#### [PROMPT]
Which lines in the data below contain the word "intros"? Copy each of them.

RECORDED INFORMATION START

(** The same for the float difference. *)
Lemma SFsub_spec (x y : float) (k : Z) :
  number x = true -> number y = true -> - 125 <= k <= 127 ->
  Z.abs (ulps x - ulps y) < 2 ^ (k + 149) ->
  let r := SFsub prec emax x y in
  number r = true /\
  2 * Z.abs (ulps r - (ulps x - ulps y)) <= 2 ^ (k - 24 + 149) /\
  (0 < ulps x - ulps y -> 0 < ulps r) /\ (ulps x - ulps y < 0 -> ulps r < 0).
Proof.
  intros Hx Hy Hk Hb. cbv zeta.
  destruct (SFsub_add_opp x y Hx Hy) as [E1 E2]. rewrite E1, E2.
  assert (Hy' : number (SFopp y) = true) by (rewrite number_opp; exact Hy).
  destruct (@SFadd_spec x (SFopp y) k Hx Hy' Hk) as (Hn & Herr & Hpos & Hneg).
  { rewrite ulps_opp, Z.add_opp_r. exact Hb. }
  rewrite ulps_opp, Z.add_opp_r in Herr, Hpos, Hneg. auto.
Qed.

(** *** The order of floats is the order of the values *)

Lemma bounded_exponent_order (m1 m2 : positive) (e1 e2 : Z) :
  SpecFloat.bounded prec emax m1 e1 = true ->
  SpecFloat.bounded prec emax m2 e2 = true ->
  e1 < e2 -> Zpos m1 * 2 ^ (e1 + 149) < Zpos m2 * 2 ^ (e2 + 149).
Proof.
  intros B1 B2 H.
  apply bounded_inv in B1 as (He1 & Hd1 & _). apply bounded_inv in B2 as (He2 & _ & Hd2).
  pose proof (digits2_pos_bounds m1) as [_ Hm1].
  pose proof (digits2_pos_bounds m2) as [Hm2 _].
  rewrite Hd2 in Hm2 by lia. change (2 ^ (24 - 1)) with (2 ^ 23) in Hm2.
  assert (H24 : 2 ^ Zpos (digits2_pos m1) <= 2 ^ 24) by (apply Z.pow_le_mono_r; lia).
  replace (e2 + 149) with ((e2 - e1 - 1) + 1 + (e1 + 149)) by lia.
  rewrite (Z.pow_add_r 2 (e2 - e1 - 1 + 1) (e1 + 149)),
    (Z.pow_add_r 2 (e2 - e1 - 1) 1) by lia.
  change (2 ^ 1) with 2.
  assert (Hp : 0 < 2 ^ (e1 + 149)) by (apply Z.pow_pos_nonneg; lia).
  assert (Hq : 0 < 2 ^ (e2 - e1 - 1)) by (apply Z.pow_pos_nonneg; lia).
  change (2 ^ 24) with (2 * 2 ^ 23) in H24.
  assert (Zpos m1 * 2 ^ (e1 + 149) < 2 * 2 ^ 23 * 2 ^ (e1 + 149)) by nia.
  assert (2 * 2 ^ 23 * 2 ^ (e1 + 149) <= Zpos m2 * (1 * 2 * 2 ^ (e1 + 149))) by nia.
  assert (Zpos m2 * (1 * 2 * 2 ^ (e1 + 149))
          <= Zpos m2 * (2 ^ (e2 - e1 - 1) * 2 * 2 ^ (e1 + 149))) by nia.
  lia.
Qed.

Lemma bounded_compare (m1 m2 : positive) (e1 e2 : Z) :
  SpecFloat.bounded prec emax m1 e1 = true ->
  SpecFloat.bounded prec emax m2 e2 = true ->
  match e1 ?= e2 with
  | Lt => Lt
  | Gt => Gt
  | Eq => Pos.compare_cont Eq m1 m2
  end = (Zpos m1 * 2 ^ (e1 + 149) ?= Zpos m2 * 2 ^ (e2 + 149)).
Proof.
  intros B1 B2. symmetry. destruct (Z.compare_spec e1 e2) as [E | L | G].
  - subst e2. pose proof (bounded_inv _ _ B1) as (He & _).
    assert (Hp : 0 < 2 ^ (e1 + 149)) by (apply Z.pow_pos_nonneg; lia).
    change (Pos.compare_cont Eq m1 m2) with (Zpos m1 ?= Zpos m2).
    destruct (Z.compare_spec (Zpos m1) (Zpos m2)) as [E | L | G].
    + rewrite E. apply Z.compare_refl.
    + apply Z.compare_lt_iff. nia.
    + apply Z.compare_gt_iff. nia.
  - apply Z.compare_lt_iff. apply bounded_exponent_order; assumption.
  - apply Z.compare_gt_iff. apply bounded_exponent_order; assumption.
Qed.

RECORDED INFORMATION END

#### [SOLUTION FOR THIS EXERCISE]
  intros Hx Hy Hk Hb. cbv zeta.
  intros B1 B2 H.
  intros B1 B2. symmetry. destruct (Z.compare_spec e1 e2) as [E | L | G].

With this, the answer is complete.